Task material:
(** X22: a row that does not scan ends the iteration: [ForQueryRows]
    returns the error of [Scan], the callback has been called on the rows
    before that one only, and the cursor is closed. *)
Theorem ForQueryRows_stops_at_scan_error
    w d ctx q qargs f body c' pre row post fail e :
  callable f body ->
  query.QueryContext d ctx q (map query.operand_of qargs)
                     (query.conn (store w)) =
    (c', (Some (query.mkResultset (pre ++ row :: post) fail), None)) ->
  quiet convertAssign zero f body (query.user (store w)) pre ->
  snd (scan_row convertAssign zero f row) = Some e ->
  exists w' r',
    query.ForQueryRows convertAssign zero ctx (Some d) q
                       (qargs ++ [query.aFunc f]) w = Done (Some e) w' /\
    query.user (store w') =
      delivered convertAssign zero f body (query.user (store w)) pre /\
    cursor_is w' (List.length (query.cursors (store w))) r' /\
    rows.closed r' = true.
Proof.
  intros Hf Hq Hquiet Hscan.
  rewrite (ForQueryRows_answered convertAssign zero _ _ _ _ _ _ _ _ _ _ Hf Hq).
  pose proof (answered_cursor w ctx q (map query.operand_of qargs) c'
                (pre ++ row :: post) fail) as Hc.
  destruct Hf as [Hbody Hout].
  destruct (forRows_quiet convertAssign zero f body _ Hbody Hout
              pre (row :: post) _ _ (S (List.length (pre ++ row :: post)))
              Hc eq_refl eq_refl)
    as (w1 & r1 & Hrun & Hc1 & Hopen & Hfeed & Hfail & Hu & Hconn & Hasked).
  { rewrite length_app. lia. }
  { exact Hquiet. }
  replace (S (List.length (pre ++ row :: post)) - List.length pre)%nat
    with (S (S (List.length post))) in Hrun
    by (rewrite length_app; cbn [List.length]; lia).
  destruct (forRows_step convertAssign zero w1 _ r1 f row post
              (S (List.length post)) Hc1 Hopen Hfeed) as [Hc2 Hstep].
  rewrite Hstep, Hscan in Hrun.
  rewrite (deferring_run _ _ _ _ _ _ Hrun (rows_Close_run _ _ _ Hc2)).
  do 2 eexists. split; [reflexivity|].
  split; [exact Hu|].
  split; [eapply cursor_is_put; exact Hc2|]. reflexivity.
Qed.

End ForQueryRowsProperties.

Work to complete: Take the entries above and copy them exactly from the first line through the line with "rewrite (ForQueryRows_answered convertAssign"; leave out every line after it.

Expected answer:
(** X22: a row that does not scan ends the iteration: [ForQueryRows]
    returns the error of [Scan], the callback has been called on the rows
    before that one only, and the cursor is closed. *)
Theorem ForQueryRows_stops_at_scan_error
    w d ctx q qargs f body c' pre row post fail e :
  callable f body ->
  query.QueryContext d ctx q (map query.operand_of qargs)
                     (query.conn (store w)) =
    (c', (Some (query.mkResultset (pre ++ row :: post) fail), None)) ->
  quiet convertAssign zero f body (query.user (store w)) pre ->
  snd (scan_row convertAssign zero f row) = Some e ->
  exists w' r',
    query.ForQueryRows convertAssign zero ctx (Some d) q
                       (qargs ++ [query.aFunc f]) w = Done (Some e) w' /\
    query.user (store w') =
      delivered convertAssign zero f body (query.user (store w)) pre /\
    cursor_is w' (List.length (query.cursors (store w))) r' /\
    rows.closed r' = true.
Proof.
  intros Hf Hq Hquiet Hscan.
  rewrite (ForQueryRows_answered convertAssign zero _ _ _ _ _ _ _ _ _ _ Hf Hq).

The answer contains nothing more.